*WORK ITEM*
Return exactly the lines of the records below, starting at the line that contains "training : bool;" and ending at the line that contains "EvRandint (low high", with both of those lines kept.
··· PROVIDED DATA
(* ===================================================================== *)
(*  slatron / utility/export_snac_onnx.py                                *)
(*                                                                       *)
(*  A shallow embedding of the SNAC -> ONNX export script and the        *)
(*  properties of it that the specification records.                     *)
(*                                                                       *)
(*  The script is glue over two third-party libraries (snac and torch).  *)
(*  Their entry points are taken as an environment [Env]; the script's   *)
(*  own statements are written in a state-and-exception monad over the   *)
(*  process state, in the order of the source.                           *)
(* ===================================================================== *)

From Stdlib Require Import ZArith List String Bool Lia.
From stdpp Require Import base option list gmap strings fin_maps.

Local Open Scope string_scope.
Local Open Scope list_scope.
Local Open Scope Z_scope.

(* --------------------------------------------------------------------- *)
(** * Python values                                                       *)
(* --------------------------------------------------------------------- *)

(** Exception classes. [except ImportError] catches [ImportError] and its
    subclass [ModuleNotFoundError]; [SystemExit] is not an [Exception]. *)
Inductive ExnClass : Type :=
  | ImportError
  | ModuleNotFoundError
  | RuntimeError
  | OSError
  | ValueError
  | OtherException (name : string).

Inductive PyExn : Type :=
  | SystemExit (code : Z)
  | Exn (cls : ExnClass) (msg : string).

Definition is_ImportError (e : PyExn) : bool :=
  match e with
  | Exn ImportError _ | Exn ModuleNotFoundError _ => true
  | _ => false
  end.

(** An error in the sense of the specification: an [Exception], not the
    interpreter-exit request. *)
Definition is_error (e : PyExn) : bool :=
  match e with
  | SystemExit _ => false
  | Exn _ _ => true
  end.

Inductive Outcome (A : Type) : Type :=
  | Return (a : A)
  | Raise (e : PyExn).
Arguments Return {A} a.
Arguments Raise {A} e.

(** torch dtypes: the one the script uses, and two it could confuse it with. *)
Inductive dtype : Type := int32 | int64 | float32.

(** An integer tensor: dtype, shape and the elements in row-major order. *)
Record Tensor : Type := mkTensor {
  t_dtype : dtype;
  t_shape : list Z;
  t_data  : list Z
}.

(** Shape [B, T]: axis 0 is the batch, axis 1 the time length. *)
Definition batch_size (t : Tensor) : option Z := t_shape t !! 0%nat.
Definition time_length (t : Tensor) : option Z := t_shape t !! 1%nat.

Definition numel (size : list Z) : Z := fold_right Z.mul 1 size.

(* --------------------------------------------------------------------- *)
(** * Process state                                                       *)
(* --------------------------------------------------------------------- *)

Inductive Stream : Type := Stdout | Stderr.

(** What the outside can observe of the process, and torch's global state:
    the lines written to the two standard streams, the file system, the
    state of torch's default random generator and the autograd mode. *)
Record World : Type := mkWorld {
  stdout : list string;
  stderr : list string;
  fs : gmap string string;
  rng : Z;
  grad_enabled : bool
}.

Definition write_line (st : Stream) (line : string) (w : World) : World :=
  match st with
  | Stdout => mkWorld (stdout w ++ [line]) (stderr w) (fs w) (rng w) (grad_enabled w)
  | Stderr => mkWorld (stdout w) (stderr w ++ [line]) (fs w) (rng w) (grad_enabled w)
  end.

Definition set_rng (g : Z) (w : World) : World :=
  mkWorld (stdout w) (stderr w) (fs w) g (grad_enabled w).

Section Script.

(** The decoder's output (a float waveform tensor) and the pretrained
    parameters are opaque to the script. *)
Context {Audio Weights : Type}.

(** A [torch.nn.Module] holding the pretrained codec. *)
Record Model : Type := mkModel {
  training : bool;
  device : string;
  weights : Weights
}.

(** [class SnacWrapper(torch.nn.Module)]: [__init__] stores the model. *)
Record SnacWrapper : Type := mkSnacWrapper {
  model : Model
}.

(** The keyword and positional arguments of one [torch.onnx.export] call. *)
Record ExportCall : Type := mkExportCall {
  ex_model : SnacWrapper;
  ex_args : list Tensor;
  ex_f : string;
  ex_input_names : list string;
  ex_output_names : list string;
  ex_dynamic_axes : gmap string (gmap Z string);
  ex_opset_version : Z
}.

(** The statements the script executes that reach outside of it.  The
    export call records the autograd mode in force when it is issued. *)
Inductive Event : Type :=
  | EvImport (module : string)
  | EvPrint (st : Stream) (line : string)
  | EvExit (code : Z)
  | EvFromPretrained (repo : string)
  | EvTo (m : Model) (dev : string)
  | EvEval (m : Model)
  | EvRandint (low high : Z) (size : list Z) (dt : dtype)
  | EvExport (c : ExportCall) (grad : bool).

(** A log entry: the statement and the exception it raised, if any. *)
Definition Entry : Type := Event * option PyExn.

Record State : Type := mkState {
  world : World;
  log : list Entry
}.

Definition init (w : World) : State := mkState w [].

(** The third-party code the script calls.  Library calls may have any
    effect on the world and may raise. *)
Record Env : Type := mkEnv {
  (** [from snac import SNAC]: succeeds or raises. *)
  import_snac : Outcome unit;
  (** [SNAC.from_pretrained(repo)] *)
  from_pretrained : string -> World -> Outcome Model * World;
  (** [model.decode(codes)] *)
  decode : Model -> list Tensor -> Outcome Audio;
  (** [module.to(device)] *)
  module_to : Model -> string -> World -> Outcome Model * World;
  (** [torch.onnx.export(...)] *)
  onnx_export : ExportCall -> World -> Outcome unit * World;
  (** one raw draw of torch's default generator: (value, next state) *)
  rng_next : Z -> Z * Z;
  (** the interpreter's report of an uncaught exception *)
  traceback : PyExn -> list string
}.

(* ------------------------------------------------------------------- *)
(** ** The monad of script statements                                   *)
(* ------------------------------------------------------------------- *)

Definition M (A : Type) : Type := State -> Outcome A * State.

#[global] Instance M_ret : MRet M := fun A a s => (Return a, s).

#[global] Instance M_bind : MBind M := fun A B k c s =>
  match c s with
  | (Return a, s') => k a s'
  | (Raise e, s') => (Raise e, s')
  end.

(** [try: c  except <cls>: h], with [handles] the class test. *)
Definition try_except {A} (c : M A) (handles : PyExn -> bool) (h : M A) : M A :=
  fun s =>
    match c s with
    | (Return a, s') => (Return a, s')
    | (Raise e, s') => if handles e then h s' else (Raise e, s')
    end.

Definition raised {A} (r : Outcome A) : option PyExn :=
  match r with
  | Return _ => None
  | Raise e => Some e
  end.

(** A statement that reaches outside: it acts on the world, and the log
    gets the statement and what it raised. *)
Definition call {A} (ev : Event) (f : World -> Outcome A * World) : M A :=
  fun s =>
    let r := f (world s) in
    (r.1, mkState r.2 (log s ++ [(ev, raised r.1)])).

(** [print(line, file=st)] *)
Definition print (st : Stream) (line : string) : M unit :=
  call (EvPrint st line) (fun w => (Return tt, write_line st line w)).

(** [sys.exit(code)] raises [SystemExit]. *)
Definition sys_exit {A} (code : Z) : M A :=
  call (EvExit code) (fun w => (Raise (SystemExit code), w)).

Variable E : Env.

(** [from snac import SNAC] *)
Definition import_SNAC : M unit :=
  call (EvImport "snac") (fun w => (import_snac E, w)).

(** [SNAC.from_pretrained(repo)] *)
Definition SNAC_from_pretrained (repo : string) : M Model :=
  call (EvFromPretrained repo) (from_pretrained E repo).

(** [m.to(dev)] *)
Definition to (m : Model) (dev : string) : M Model :=
  call (EvTo m dev) (module_to E m dev).

(** [nn.Module.eval()]: sets [training = False] on the module, in place.
    The script calls it before the wrapper takes its reference, so the
    updated value is what the wrapper holds. *)
Definition eval (m : Model) : M Model :=
  call (EvEval m) (fun w => (Return (mkModel false (device m) (weights m)), w)).

(** [n] raw draws from the generator. *)
Fixpoint draws (n : nat) (g : Z) : list Z * Z :=
  match n with
  | O => ([], g)
  | S n' =>
      let d := rng_next E g in
      let ds := draws n' d.2 in
      (d.1 :: ds.1, ds.2)
  end.

(** The tensor [torch.randint] builds from generator state [g]: elements
    in [low, high), in the given shape; and the generator state it
    leaves. *)
Definition randint_tensor (low high : Z) (size : list Z) (dt : dtype) (g : Z) : Tensor :=
  mkTensor dt size
    (map (fun r => low + r mod (high - low)) (draws (Z.to_nat (numel size)) g).1).

Definition randint_next (size : list Z) (g : Z) : Z :=
  (draws (Z.to_nat (numel size)) g).2.

(** [torch.randint(low, high, size, dtype=dt)]; raises when the range is
    empty or a dimension is negative. *)
Definition randint (low high : Z) (size : list Z) (dt : dtype) : M Tensor :=
  call (EvRandint low high size dt) (fun w =>
    if (low <? high) && forallb (Z.leb 0) size then
      (Return (randint_tensor low high size dt (rng w)),
       set_rng (randint_next size (rng w)) w)
    else
      (Raise (Exn RuntimeError "randint: invalid range or size"), w)).

(** [torch.onnx.export(...)] *)
Definition torch_onnx_export (c : ExportCall) : M unit :=
  fun s => call (EvExport c (grad_enabled (world s))) (onnx_export E c) s.

(* ------------------------------------------------------------------- *)
(** ** The script                                                       *)
(* ------------------------------------------------------------------- *)

(** [SnacWrapper.__init__] *)
Definition SnacWrapper_init (m : Model) : SnacWrapper := mkSnacWrapper m.

(** [SnacWrapper.forward] *)
Definition forward (self : SnacWrapper) (c0 c1 c2 : Tensor) : Outcome Audio :=
  let codes := [c0; c1; c2] in
  decode E (model self) codes.

(** [export_model(output_path)] *)
Definition export_model (output_path : string) : M unit :=
  let device := "cpu" in
  print Stdout "Loading SNAC model...";;
  model ← SNAC_from_pretrained "hubertsiuzdak/snac_24khz";
  model ← to model device;
  model ← eval model;
  let wrapper := SnacWrapper_init model in
  dummy_c0 ← randint 0 1024 [1; 10] int32;
  dummy_c1 ← randint 0 1024 [1; 20] int32;
  dummy_c2 ← randint 0 1024 [1; 40] int32;
  print Stdout ("Exporting to " +:+ output_path +:+ "...");;
  torch_onnx_export
    {| ex_model := wrapper;
       ex_args := [dummy_c0; dummy_c1; dummy_c2];
       ex_f := output_path;
       ex_input_names := ["codes_0"; "codes_1"; "codes_2"];
       ex_output_names := ["audio"];
       ex_dynamic_axes :=
         {[ "codes_0" := {[ 0 := "batch"; 1 := "time" ]};
            "codes_1" := {[ 0 := "batch"; 1 := "time" ]};
            "codes_2" := {[ 0 := "batch"; 1 := "time" ]};
            "audio" := {[ 0 := "batch"; 2 := "time" ]} ]};
       ex_opset_version := 18 |};;
  print Stdout "Export complete.".

Definition missing_snac_message : string :=
  "Error: 'snac' library not found. Please install it or run this in the orpheus-tts-local environment.".

(** The module body, run as [__main__]: the guarded import, then (the
    class and function definitions having no effect of their own)
    [export_model()] with its default path.  torch itself is taken to be
    installed. *)
Definition script : M unit :=
  try_except import_SNAC is_ImportError
    (print Stderr missing_snac_message;;
     sys_exit 1);;
  export_model "snac.onnx".

(** The interpreter around the script: the exit status and the final
    state.  [SystemExit(n)] ends the process with status [n] (low eight
    bits) and prints nothing; any other uncaught exception is reported on
    standard error and ends it with status 1. *)
Definition run_process (w : World) : Z * State :=
  match script (init w) with
  | (Return _, s) => (0, s)
  | (Raise (SystemExit c), s) => (Z.land c 255, s)
  | (Raise e, s) =>
      (1, mkState (fold_left (fun w l => write_line Stderr l w) (traceback E e) (world s))
                  (log s))
  end.

End Script.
······
*ANSWER TO THE PROBLEM*
  training : bool;
  device : string;
  weights : Weights
}.

(** [class SnacWrapper(torch.nn.Module)]: [__init__] stores the model. *)
Record SnacWrapper : Type := mkSnacWrapper {
  model : Model
}.

(** The keyword and positional arguments of one [torch.onnx.export] call. *)
Record ExportCall : Type := mkExportCall {
  ex_model : SnacWrapper;
  ex_args : list Tensor;
  ex_f : string;
  ex_input_names : list string;
  ex_output_names : list string;
  ex_dynamic_axes : gmap string (gmap Z string);
  ex_opset_version : Z
}.

(** The statements the script executes that reach outside of it.  The
    export call records the autograd mode in force when it is issued. *)
Inductive Event : Type :=
  | EvImport (module : string)
  | EvPrint (st : Stream) (line : string)
  | EvExit (code : Z)
  | EvFromPretrained (repo : string)
  | EvTo (m : Model) (dev : string)
  | EvEval (m : Model)
  | EvRandint (low high : Z) (size : list Z) (dt : dtype)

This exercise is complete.